*** Data provided Section Begins ***

Lemma padding_sound input : forall c got given, b_sequence c = SEQ_PADDING -> block_check (b_block c) = type -> b_ignore_check c = false ->
  length (b_raw_check c) = 64%nat -> b_check_pos c = O -> check_of (b_check c) given -> (reference = LZMA_VLI_UNKNOWN \/ reference = zlen given) ->
  let '(ret, c', rest) := padding_loop c input in sound_answer got given input (ret, c', [], rest).
Proof using Htype.
  assert (forall c got given input, b_sequence c = SEQ_PADDING -> block_check (b_block c) = type -> b_ignore_check c = false ->
    length (b_raw_check c) = 64%nat -> b_check_pos c = O -> check_of (b_check c) given -> (reference = LZMA_VLI_UNKNOWN \/ reference = zlen given) ->
    let '(ret, c', rest) := after_padding c input in sound_answer got given input (ret, c', [], rest)) as Hafter.
  { clear input. intros c got given input Hs Ht Hi Hr Hp Hk Href. unfold after_padding. rewrite Ht. destruct (Z.eqb_spec type LZMA_CHECK_NONE) as [E|E].
    - exists []. split; [reflexivity|]. split; [discriminate|]. intros _. rewrite !app_nil_r. split; [exact Href|]. destruct Hk as (chunks & Hcat & _).
      exists got, [], chunks. rewrite app_nil_r. split_and!; auto; [rewrite E; reflexivity|]. intros _. unfold check_field. rewrite E. reflexivity.
    - rewrite Hi. apply check_sound; cbn; auto; [lia|exists got; rewrite Hp; cbn; now rewrite app_nil_r|now exists (b_check c)]. }
  induction input as [|b input IH]; intros c got given Hs Ht Hi Hr Hp Hk Href; cbn [padding_loop]; (destruct (Z.land _ _ =? 0); [now apply Hafter|]).
  - exists []. split; [reflexivity|]. split; [|discriminate]. intros _. rewrite !app_nil_r. unfold block_sound. rewrite Hs. split; [intros E; congruence|]. now split_and!.
  - destruct (negb (b =? 0)); [exists [b]; split; [reflexivity|]; split; discriminate|].
    specialize (IH (set_coded c (b_next c) (u64 (b_compressed_size c + 1)) (b_uncompressed_size c)) (got ++ [b]) given Hs Ht Hi Hr Hp Hk Href).
    destruct (padding_loop _ input) as [[ret c'] rest]. exact (sound_more got [b] given input ret c' [] rest IH).
Qed.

*** Data provided Section Ends ***

#### What is being asked:
Copy out the records once more, with nothing altered.

#### Solution for this task:
Lemma padding_sound input : forall c got given, b_sequence c = SEQ_PADDING -> block_check (b_block c) = type -> b_ignore_check c = false ->
  length (b_raw_check c) = 64%nat -> b_check_pos c = O -> check_of (b_check c) given -> (reference = LZMA_VLI_UNKNOWN \/ reference = zlen given) ->
  let '(ret, c', rest) := padding_loop c input in sound_answer got given input (ret, c', [], rest).
Proof using Htype.
  assert (forall c got given input, b_sequence c = SEQ_PADDING -> block_check (b_block c) = type -> b_ignore_check c = false ->
    length (b_raw_check c) = 64%nat -> b_check_pos c = O -> check_of (b_check c) given -> (reference = LZMA_VLI_UNKNOWN \/ reference = zlen given) ->
    let '(ret, c', rest) := after_padding c input in sound_answer got given input (ret, c', [], rest)) as Hafter.
  { clear input. intros c got given input Hs Ht Hi Hr Hp Hk Href. unfold after_padding. rewrite Ht. destruct (Z.eqb_spec type LZMA_CHECK_NONE) as [E|E].
    - exists []. split; [reflexivity|]. split; [discriminate|]. intros _. rewrite !app_nil_r. split; [exact Href|]. destruct Hk as (chunks & Hcat & _).
      exists got, [], chunks. rewrite app_nil_r. split_and!; auto; [rewrite E; reflexivity|]. intros _. unfold check_field. rewrite E. reflexivity.
    - rewrite Hi. apply check_sound; cbn; auto; [lia|exists got; rewrite Hp; cbn; now rewrite app_nil_r|now exists (b_check c)]. }
  induction input as [|b input IH]; intros c got given Hs Ht Hi Hr Hp Hk Href; cbn [padding_loop]; (destruct (Z.land _ _ =? 0); [now apply Hafter|]).
  - exists []. split; [reflexivity|]. split; [|discriminate]. intros _. rewrite !app_nil_r. unfold block_sound. rewrite Hs. split; [intros E; congruence|]. now split_and!.
  - destruct (negb (b =? 0)); [exists [b]; split; [reflexivity|]; split; discriminate|].
    specialize (IH (set_coded c (b_next c) (u64 (b_compressed_size c + 1)) (b_uncompressed_size c)) (got ++ [b]) given Hs Ht Hi Hr Hp Hk Href).
    destruct (padding_loop _ input) as [[ret c'] rest]. exact (sound_more got [b] given input ret c' [] rest IH).
Qed.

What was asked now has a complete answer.